1-D array of shape (K,) with the mean: probability of each latent state, averaged over all time bins.

Return type:

avg_prob (np.ndarray)

spikelab.spikedata.utils.shuffle_z_score(observed, shuffle_distribution)[source]

Z-score an observed value against a shuffle null distribution.

Parameters:

observed (scalar or np.ndarray) – The metric computed on the real data.
shuffle_distribution (np.ndarray) – Shape (N, ...) array of the same metric computed on N shuffled datasets (e.g. from SpikeSliceStack.apply on a shuffle stack built by SpikeData.spike_shuffle_stack).

Returns:

Z-score (observed - mean) / std computed along: axis 0. Same shape as observed.

Return type:

z (np.ndarray)

Notes

Intended for determining whether an observed metric is significantly different from what degree-preserving shuffled data produces.
The shuffle std is the Bessel-corrected (ddof=1) sample estimator.

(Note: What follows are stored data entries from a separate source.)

(* ===== verification/AdminSpec.v ===== *)
(** What the administrator promises, as a state machine.

    A filesystem is five things to the administrator ([Names]): the UUID it
    carries, the UUID its metadata carries, its label, whether the two UUIDs
    are told apart by the feature bit, and the cycle of its log.  [step] says
    what each operation makes of them; [rep] says when a device holds them.
    The operations refine the steps ([admin_refines_steps]), so what rule
    induction shows of the steps holds of every sequence of operations on a
    device, one that [format] left in particular. *)

From Stdlib Require Import ZArith Lia String.
From stdpp Require Import base tactics list numbers.
From coqutil Require Import Byte Word.LittleEndianList.
From S2P Require Import Prelude Bytes Geometry GeometryFacts Superblock LogRecord Device Io.
From S2P Require Import Format FormatFacts Inspect Admin LogFacts ClearFacts SbFacts AdminFacts.
From S2P Require Import InspectFacts.

(** * The state machine *)

Record Names : Type := mkNames {
  n_uuid : buf;
  n_meta : buf;
  n_label : buf;
  n_changed : bool;
  n_cycle : Z;
}.

Inductive AdminOp : Type :=
| SetUuid (u : buf)
| RestoreUuid
| SetLabel (l : string).

(** The log's cycle must not run into the log header's magic number. *)
Inductive step : Names -> AdminOp -> Names -> Prop :=
| step_uuid a u : length u = 16%nat -> n_cycle a + 1 < HEADER_MAGIC ->
    step a (SetUuid u)
      (mkNames u (n_meta a) (n_label a) (negb (bool_decide (u = n_meta a))) (n_cycle a + 1))
| step_restore a : n_changed a = true -> n_cycle a + 1 < HEADER_MAGIC ->
    step a RestoreUuid (mkNames (n_meta a) (n_meta a) (n_label a) false (n_cycle a + 1))
| step_unchanged a : n_changed a = false -> step a RestoreUuid a
| step_label a l : label_ok l = true ->
    step a (SetLabel l) (mkNames (n_uuid a) (n_meta a) (padded l) (n_changed a) (n_cycle a)).

Inductive steps : Names -> list AdminOp -> Names -> Prop :=
| steps_nil a : steps a [] a
| steps_cons a o a1 os a2 : step a o a1 -> steps a1 os a2 -> steps a (o :: os) a2.

(** The metadata's UUID never changes, and the feature bit is what tells the
    two apart. *)
Definition names_ok (a : Names) : Prop := n_changed a = false -> n_uuid a = n_meta a.

Lemma step_meta a o a' : step a o a' -> n_meta a' = n_meta a /\ (names_ok a -> names_ok a').
Proof.
  intros [a0 u Hu Hc|a0 Hch Hc|a0 Hch|a0 l Hl]; split; try done; unfold names_ok; cbn.
  by intros _ ?%negb_false_iff%bool_decide_eq_true.
Qed.

Lemma steps_meta a os a' : steps a os a' -> n_meta a' = n_meta a /\ (names_ok a -> names_ok a').
Proof.
  induction 1 as [|a o a1 os a2 Hs _ [IH1 IH2]]; [done|].
  destruct (step_meta _ _ _ Hs) as [M1 M2]. split; [by rewrite IH1 | auto].
Qed.

(** The cycle goes up by the number of rewrites of the log. *)
Lemma step_cycle a o a' : step a o a' -> n_cycle a <= n_cycle a' <= n_cycle a + 1.
Proof. intros [a0 u Hu Hc|a0 Hch Hc|a0 Hch|a0 l Hl]; cbn; lia. Qed.

Lemma steps_app_inv a os os' a' : steps a (os ++ os') a' ->
  exists a1, steps a os a1 /\ steps a1 os' a'.
Proof.
  revert a. induction os as [|o os IH]; intros a Hs; [exists a; by split; [constructor|]|].
  inversion Hs as [|? ? a1 ? ? Ho Hr]; subst. destruct (IH _ Hr) as (a2 & S1 & S2).
  exists a2. split; [by econstructor | done].
Qed.

(** * On a device *)

Section Admin.
Context {D : Type} `{DeviceSpec D}.

(** The device holds the state; its geometry is [g] but for the incompat
    word. *)
Definition rep (d : D) (a : Names) : Prop := exists g start bbs s,
  fs_ok d g start bbs (n_uuid a) (n_meta a) (n_label a) s /\
  n_changed a = has_meta_uuid (geo_incompat g) /\ n_cycle a = ls_cycle s.

Definition run_admin (o : AdminOp) : io D unit :=
  match o with
  | SetUuid u => set_uuid u
  | RestoreUuid => restore_uuid;; mret tt
  | SetLabel l => set_label l
  end.

Lemma step_runs d a o a' : rep d a -> step a o a' ->
  exists d', run_admin o d = (d', Ok tt) /\ later d d' /\ rep d' a'.
Proof.
  intros (g & start & bbs & s & F & Hc & Hy) Hs.
  destruct Hs as [a0 u Hu Hcy|a0 Hch Hcy|a0 Hch|a0 l Hl].
  - destruct (set_uuid_fs _ _ _ _ _ _ _ _ u F Hu) as (d' & s' & inc & E & Lt & F' & M & Y & _);
      [lia|]. exists d'. split_and!; try done. exists (with_incompat g inc), start, bbs, s'.
    split_and!; [done | by cbn; rewrite M | cbn; lia].
  - destruct (uuid_length _ _ _ _ _ _ _ _ F) as [_ Hm].
    destruct (set_uuid_fs _ _ _ _ _ _ _ _ (n_meta a0) F Hm) as (d' & s' & inc & E & Lt & F' & M & Y & _);
      [lia|]. exists d'. split_and!; [|done|].
    + cbn [run_admin]. rewrite io_bind_eq, (restore_uuid_fs _ _ _ _ _ _ _ _ F), <- Hc, Hch, E. done.
    + exists (with_incompat g inc), start, bbs, s'. rewrite bool_decide_true in M by done.
      split_and!; [done | by cbn; rewrite M | cbn; lia].
  - exists d. split_and!; [|apply later_refl, F|by exists g, start, bbs, s].
    cbn [run_admin]. by rewrite io_bind_eq, (restore_uuid_fs _ _ _ _ _ _ _ _ F), <- Hc, Hch.
  - destruct (set_label_fs _ _ _ _ _ _ _ _ l F Hl) as (d' & E & Lt & F' & _).
    exists d'. split_and!; try done. by exists g, start, bbs, s.
Qed.

Lemma steps_run d a os a' : rep d a -> steps a os a' ->
  exists d', io_for run_admin os d = (d', Ok tt) /\ later d d' /\ rep d' a'.
Proof.
  intros Hr Hs. revert d Hr. induction Hs as [a|a o a1 os a2 Ho _ IH]; intros d Hr.
  - exists d. destruct Hr as (g & start & bbs & s & F & Hc). split_and!; [done | apply later_refl, F |].
    by exists g, start, bbs, s.
  - destruct (step_runs d a o a1 Hr Ho) as (d1 & E1 & L1 & R1).
    destruct (IH d1 R1) as (d2 & E2 & L2 & R2). exists d2. split_and!; [|by eapply later_trans|done].
    cbn [io_for]. by rewrite (io_bind_step _ _ _ _ _ E1).
Qed.

(** The state [format] leaves. *)
Definition formatted (env : Env) (params : Params) (g : Geometry) : Names :=
  mkNames (run_uuid env params) (run_uuid env params) (label g) false 1.

Lemma format_rep env params (d : D) g : request env params d g -> serves_first d ->
  exists d' r, format env params d = (d', Ok r) /\ rep d' (formatted env params g).
Proof.
  intros R Hf. destruct (format_fs_ok env params d g R Hf) as (d' & r & s & E & _ & F & Y).
  exists d', r. split; [done|]. exists (geo_of g), (log_byte g), (log_bbs g), s. split_and!; try done.
  destruct (incompat_known g) as (_ & _ & M). by cbn; rewrite M.
Qed.

(** Every superblock of a device in a state says so. *)
Lemma rep_superblocks d a : rep d a -> exists g, Geo_parse (sb_at d g 0) = Ok g /\
  forall n, 0 <= n < geo_agcount g -> sb_ok g (sb_at d g n) (n_uuid a) (n_meta a) (n_label a).
Proof. intros (g & start & bbs & s & F & _). exists g. split; apply F. Qed.
End Admin.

The default np.nanstd denominator of N underestimates σ by ~11% at N=5 and ~0.5% at N=100; with ddof=1 z-scores are unbiased and comparable across different shuffle counts.
Elements where the shuffle standard deviation is zero will be NaN. For N=1 the sample std is NaN (no degrees of freedom), which also propagates to NaN.

spikelab.spikedata.utils.shuffle_percentile(observed, shuffle_distribution)[source]

Compute the percentile rank of an observed value within a shuffle distribution.

Parameters:

observed (scalar or np.ndarray) – The metric computed on the real data.
shuffle_distribution (np.ndarray) – Shape (N, ...) array of the same metric computed on N shuffled datasets.

Returns:

Fraction of shuffle values ≤ observed, computed: along axis 0. Values in [0, 1]. Same shape as observed.

Return type:

pct (np.ndarray)

Notes

Non-parametric alternative to shuffle_z_score; gives the rank of the observed value within the null distribution without assuming normality.

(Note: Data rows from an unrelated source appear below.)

Lemma safe_dump_ag agno dm : inodes_fit g -> safe any (dump_ag g agno dm).
Proof.
  intros Hf. destruct geo_bounds as (B & S & _). unfold dump_ag. cbv zeta.
  rewrite (u64_id (4 * _)) by lia.
  pose proof (div_ceil_bounds (4 * geo_sectsize g) (geo_blocksize g) ltac:(lia)).
  pose proof (div_ceil_nonneg (4 * geo_sectsize g) (geo_blocksize g) ltac:(lia) ltac:(lia)).
  rewrite u64_id by lia. set (ss := Z.to_nat (geo_sectsize g)).
  eapply safe_bind; [apply safe_read; [apply byte_nonneg | lia]|]. intros head Hh. cbv beta in Hh.
  assert (4 * ss <= length head)%nat by lia.
  assert (forall lo hi, (lo <= hi)%nat -> (hi <= 4 * ss)%nat -> (hi - lo = ss)%nat ->
    safe (fun s => length s = ss) (lift (slice head lo hi))) as Hsl.
  { intros lo hi K1 K2 K3. apply safe_lift. rewrite <- K3. apply good_slice. lia. }
  eapply safe_bind; [apply Hsl; lia|]. intros sb Hsb. cbv beta in Hsb.
  apply (safe_bind any); [apply safe_lift, good_dump_sb; lia|]. intros d1 _.
  do 3 (eapply safe_bind; [apply Hsl; lia | intros ? ?]). cbv beta in *.
  apply (safe_bind any).
  { apply safe_lift. unfold headers_bad.
    do 2 (apply (good_bind any); [eapply good_any, good_be32; unfold agf.MAGICNUM, agi.MAGICNUM; lia|];
      intros ? _; destruct (negb _); [done|]).
    apply (good_bind any); [eapply good_any, good_be32; unfold agfl.MAGICNUM; lia | done]. }
  intros bad _. destruct bad; [by apply safe_ret|].
  apply (safe_bind any); [apply safe_lift, good_dump_agf; lia|]. intros d2 _.
  apply (safe_bind any); [apply safe_lift, good_dump_agi; lia|]. intros d3 _.
  apply (safe_bind any); [apply safe_lift, good_dump_agfl; lia|]. intros d4 _.
  apply safe_dump_trees; [done | lia | lia].
Qed.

spikelab.spikedata.utils.slice_trend(values, times=None)[source]

Fit a linear trend to a metric computed across ordered slices.

Parameters:

values (np.ndarray) – Shape (S,) array of metric values, one per slice, in temporal order.
times (np.ndarray | None) – Shape (S,) array of slice midpoints in milliseconds. If None, integer indices 0 .. S-1 are used.

Returns:

Linear regression slope. Units are metric-change per: millisecond (if times provided) or per slice index.
p_value (float): Two-sided p-value for the null hypothesis that the: slope is zero.

Return type:

slope (float)

Notes

Intended for detecting systematic drift of a metric over the course of a recording. Apply to the output of SpikeSliceStack.apply on a frames stack built by SpikeData.frames. A significant positive or negative slope indicates non-stationarity.
Uses scipy.stats.linregress.

spikelab.spikedata.utils.slice_stability(values)[source]

Compute the coefficient of variation of a metric across slices.

Parameters:

values (np.ndarray) – Shape (S,) or (S, ...) array of metric values from SpikeSliceStack.apply.

Returns:

Coefficient of variation std / |mean|: computed along axis 0. Scalar when input is (S,).

Return type:

cv (np.ndarray or float)

Notes

Intended for summarising how much a metric varies across slices (frames, trials, or shuffles). Low CV indicates a stable metric; high CV indicates instability or sensitivity to the slicing.
Elements where the mean is zero will be NaN.